* _STORED DATA_
Lemma delete_keeps_well_formed (k : string) (f : File.t num) :
  File.well_formed f = true ->
  File.well_formed
    (File.set_utterances (Collection.remove k (File.utterances f)) f) = true.
Proof.
  unfold File.well_formed. intros W.
  apply andb_true_iff in W as [W R].
  cbn [File.speaker_ordering File.set_utterances]. rewrite W. cbn [andb].
  unfold File.registered in *. rewrite forallb_forall in *.
  cbn [File.speaker_ordering File.utterances File.set_utterances].
  intros v Hv.
  apply in_iter_remove in Hv. exact (R v Hv).
Qed.

(** What a sequence of additions and deletions leaves. *)
Lemma run_keeps_well_formed (ops : list (Ops.op (num := num)))
    (st st' : File.St num) (r : result unit) :
  File.well_formed (File.self st) = true ->
  Ops.with_speakers ops = true ->
  Ops.run ops st = (r, st') ->
  File.well_formed (File.self st') = true
  /\ (exists l,
        File.ordering_names (File.speaker_ordering (File.self st'))
        = File.ordering_names (File.speaker_ordering (File.self st)) ++ l)
  /\ (r = Ok tt ->
      File.ordering_names (File.speaker_ordering (File.self st'))
      = File.first_seen (File.ordering_names (File.speaker_ordering (File.self st)))
          (Ops.added_speakers ops))
  /\ (r = Ok tt \/ exists k, r = Err (KeyError k)).
Proof.
  revert st. induction ops as [|o ops IH]; intros st W S R.
  - injection R as <- <-. repeat split; auto.
    exists []. now rewrite app_nil_r.
  - cbn [Ops.run] in R. unfold File.bind in R.
    cbn [Ops.with_speakers forallb] in S. apply andb_true_iff in S as [So S].
    destruct o as [u|u]; cbn [Ops.step] in R.
    + destruct (Utterance.speaker u) as [s|] eqn:Hs; [|discriminate So].
      assert (A : File.all_speakers (File.speaker_ordering (File.self st)) = true).
      { unfold File.well_formed in W. apply andb_true_iff in W as [W _].
        now apply andb_true_iff in W as [W _]. }
      rewrite (add_utterance_run u s st Hs A) in R.
      pose proof (add_keeps_well_formed u s (File.self st) Hs W) as W'.
      destruct (IH (File.put (File.register s (File.store u (File.self st))) st)
                  W' S R) as (W2 & (l & P) & O & K).
      cbn [File.self File.put] in P, O.
      rewrite register_names in P, O.
      cbn [File.store File.speaker_ordering File.set_utterances] in P, O.
      split; [exact W2|]. split; [|split; [|exact K]].
      * destruct (first_seen_extends [Speaker.name s]
                    (File.ordering_names (File.speaker_ordering (File.self st))))
          as [l0 E0].
        exists (l0 ++ l). rewrite P, E0. now rewrite app_assoc.
      * intros ->. cbn [Ops.added_speakers]. rewrite Hs. cbn [File.tier_key].
        change (Speaker.name s :: Ops.added_speakers ops)
          with ([Speaker.name s] ++ Ops.added_speakers ops).
        rewrite first_seen_app. now apply O.
    + unfold File.delete_utterance, File.bind, File.get_self, File.lift in R.
      unfold Collection.delitem in R.
      destruct (Collection.contains _ _).
      * cbn [File.ret File.set_self] in R.
        pose proof (delete_keeps_well_formed (Utterance.name u) (File.self st) W) as W'.
        destruct (IH (File.mkSt
                        (File.set_utterances
                           (Collection.remove (Utterance.name u)
                              (File.utterances (File.self st))) (File.self st))
                        (File.trace st) (File.polls st)) W' S R)
          as (W2 & P & O & K).
        repeat split; assumption.
      * cbn [File.raise] in R. injection R as <- <-.
        split; [exact W|]. split; [exists []; now rewrite app_nil_r|].
        split; [discriminate|]. right. now eexists.
Qed.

* _EXERCISE INSTRUCTIONS_
For this task, write out exactly the lines of the entries above, starting at the line with "Lemma run_keeps_well_formed (ops" and ending at the line with "rewrite register_names in P, O.", both included, and no others.

* _THE ANSWER_
Lemma run_keeps_well_formed (ops : list (Ops.op (num := num)))
    (st st' : File.St num) (r : result unit) :
  File.well_formed (File.self st) = true ->
  Ops.with_speakers ops = true ->
  Ops.run ops st = (r, st') ->
  File.well_formed (File.self st') = true
  /\ (exists l,
        File.ordering_names (File.speaker_ordering (File.self st'))
        = File.ordering_names (File.speaker_ordering (File.self st)) ++ l)
  /\ (r = Ok tt ->
      File.ordering_names (File.speaker_ordering (File.self st'))
      = File.first_seen (File.ordering_names (File.speaker_ordering (File.self st)))
          (Ops.added_speakers ops))
  /\ (r = Ok tt \/ exists k, r = Err (KeyError k)).
Proof.
  revert st. induction ops as [|o ops IH]; intros st W S R.
  - injection R as <- <-. repeat split; auto.
    exists []. now rewrite app_nil_r.
  - cbn [Ops.run] in R. unfold File.bind in R.
    cbn [Ops.with_speakers forallb] in S. apply andb_true_iff in S as [So S].
    destruct o as [u|u]; cbn [Ops.step] in R.
    + destruct (Utterance.speaker u) as [s|] eqn:Hs; [|discriminate So].
      assert (A : File.all_speakers (File.speaker_ordering (File.self st)) = true).
      { unfold File.well_formed in W. apply andb_true_iff in W as [W _].
        now apply andb_true_iff in W as [W _]. }
      rewrite (add_utterance_run u s st Hs A) in R.
      pose proof (add_keeps_well_formed u s (File.self st) Hs W) as W'.
      destruct (IH (File.put (File.register s (File.store u (File.self st))) st)
                  W' S R) as (W2 & (l & P) & O & K).
      cbn [File.self File.put] in P, O.
      rewrite register_names in P, O.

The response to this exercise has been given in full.